Un problema no puede resolverse en el mismo nivel de pensamiento que lo creó
Albert Einstein citado en 1970 —enlace en inglés— por Ram Dass
Esta es otra cita inspiracional de origen dudoso. Ram Dass, un profesor de psicología en Harvard reconvertido a gurú, cita a Einstein como el autor de la frase en una conferencia en 1970 —enlace en inglés—. Esta investigación sobre el origen de la cita —enlace también en inglés— me permite atribuirle a Einstein la autoría con suficiente convencimiento.
Supe de esta cita a raíz de la firma de correo de un compañero del trabajo. Y he hecho uso de ella profesionalmente en suficientes ocasiones como para que pueda aparecer en la lista de aforismos.
La cita llama a practicar el pensamiento lateral a la hora de abordar problemas. A no quedarnos en la parte conocida del problema, que nos llevarán irremediablemente a los mismos conflictos conocidos.
Pero la cita tiene también una lección organizativa: si traducimos nivel de pensamiento por nivel de autoridad nos encontramos con un día cualquiera en la oficina, donde surgen problemas (conflictos) y es necesario darles una solución.

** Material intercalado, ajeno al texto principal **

Lemma delete_twice_witness :
  store_of (lib := ref_lib) milk_file = PList [to_dict milk]
  /\ forallb is_item [to_dict milk] = true
  /\ In 1 (item_ids [to_dict milk])
  /\ (let (r1, f1) := delete_todo_tool (lib := ref_lib) 1 milk_file in
      (exists text,
         r1 = Ok (PDict [("success", PBool true);
                         ("message", PStr ("Deleted todo: " ++ text))]))
      /\ delete_todo_tool (lib := ref_lib) 1 f1 = (Ok (not_found 1), f1)
      /\ py_getitem (not_found 1) "success" = Ok (PBool false)).
Proof.
  assert (Hs : store_of (lib := ref_lib) milk_file = PList [to_dict milk])
    by (vm_compute; reflexivity).
  assert (Hin : In 1 (item_ids [to_dict milk])) by (simpl; auto).
  split; [exact Hs|]. split; [reflexivity|]. split; [exact Hin|].
  exact (delete_twice (lib := ref_lib) milk_file [to_dict milk] 1
           Hs eq_refl Hin).
Defined.

Lemma load_todos_recovers_witness :
  (load_todos (lib := ref_lib) (Some "[]") = (Ok (PList []), Some "[]")
   /\ Backend.load_todos (lib := ref_lib) (Some "[]")
      = (Ok (PList []), Some "[]"))
  /\ (load_todos (lib := ref_lib) (Some "{oops") = (Ok (PList []), Some "{oops")
      /\ Backend.load_todos (lib := ref_lib) (Some "{oops")
         = (Ok (PList []), Some "{oops"))
  /\ (load_todos (lib := ref_lib) None = (Ok (PList []), None)
      /\ Backend.load_todos (lib := ref_lib) None = (Ok (PList []), None)).
Proof.
  split; [|split].
  - apply (proj1 (load_todos_recovers (lib := ref_lib) (Some "[]"))
             "[]" (PList []) eq_refl).
    vm_compute. reflexivity.
  - apply (proj2 (load_todos_recovers (lib := ref_lib) (Some "{oops"))).
    right. exists "{oops". split; [reflexivity|]. vm_compute. reflexivity.
  - apply (proj2 (load_todos_recovers (lib := ref_lib) None)).
    left. reflexivity.
Defined.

Si un gestor toma el camino de resolver el problema, el haber escalado el conflicto ya implica a un nuevo nivel. Entonces gestores del mismo —más alto— nivel pueden negociar; o, incluso, el gestor puede proporcionar el pensamiento lateral que el trabajador que encontró el problema no pudo ver —o que simplemente desconocía la existencia de tal nivel de actuación—.
Pero si la gerencia no interviene por considerar que no es de su incumbencia, entonces el problema permanece en el mismo nivel que lo originó. El gestor puede considerar el conflicto un ejemplo de sesgo de confirmación por parte de los trabajadores del nivel donde se detectó el conflicto; pero si el gestor no participa de alguna manera, entonces no hay nuevos datos o alternativas que cambien el estado del problema. El trabajador, que ya ha afrontado el problema sin encontrar una solución, debe volver a reinterpretarlo con la esperanza de dar con la solución que no encontró en primer término. Aquí el gestor puede haber incurrido en su propia maldición del conocimiento asumiendo que los trabajadores disponen de la misma información que él. También puede ocurrir que el trabajador sea reacio a aplicar soluciones divergentes —de otros niveles— por cualquier otra cuestión, como experiencias traumáticas.
Parece claro que pensar diferente es clave para afrontar problemas; pero a ese pensamiento creativo deben colaborar todos los participantes: desde los propios trabajadores a los gerentes involucrados. Sin nueva información el problema permanecerá en el mismo estado, salvo que por casualidad, alguien llegue a la iluminación.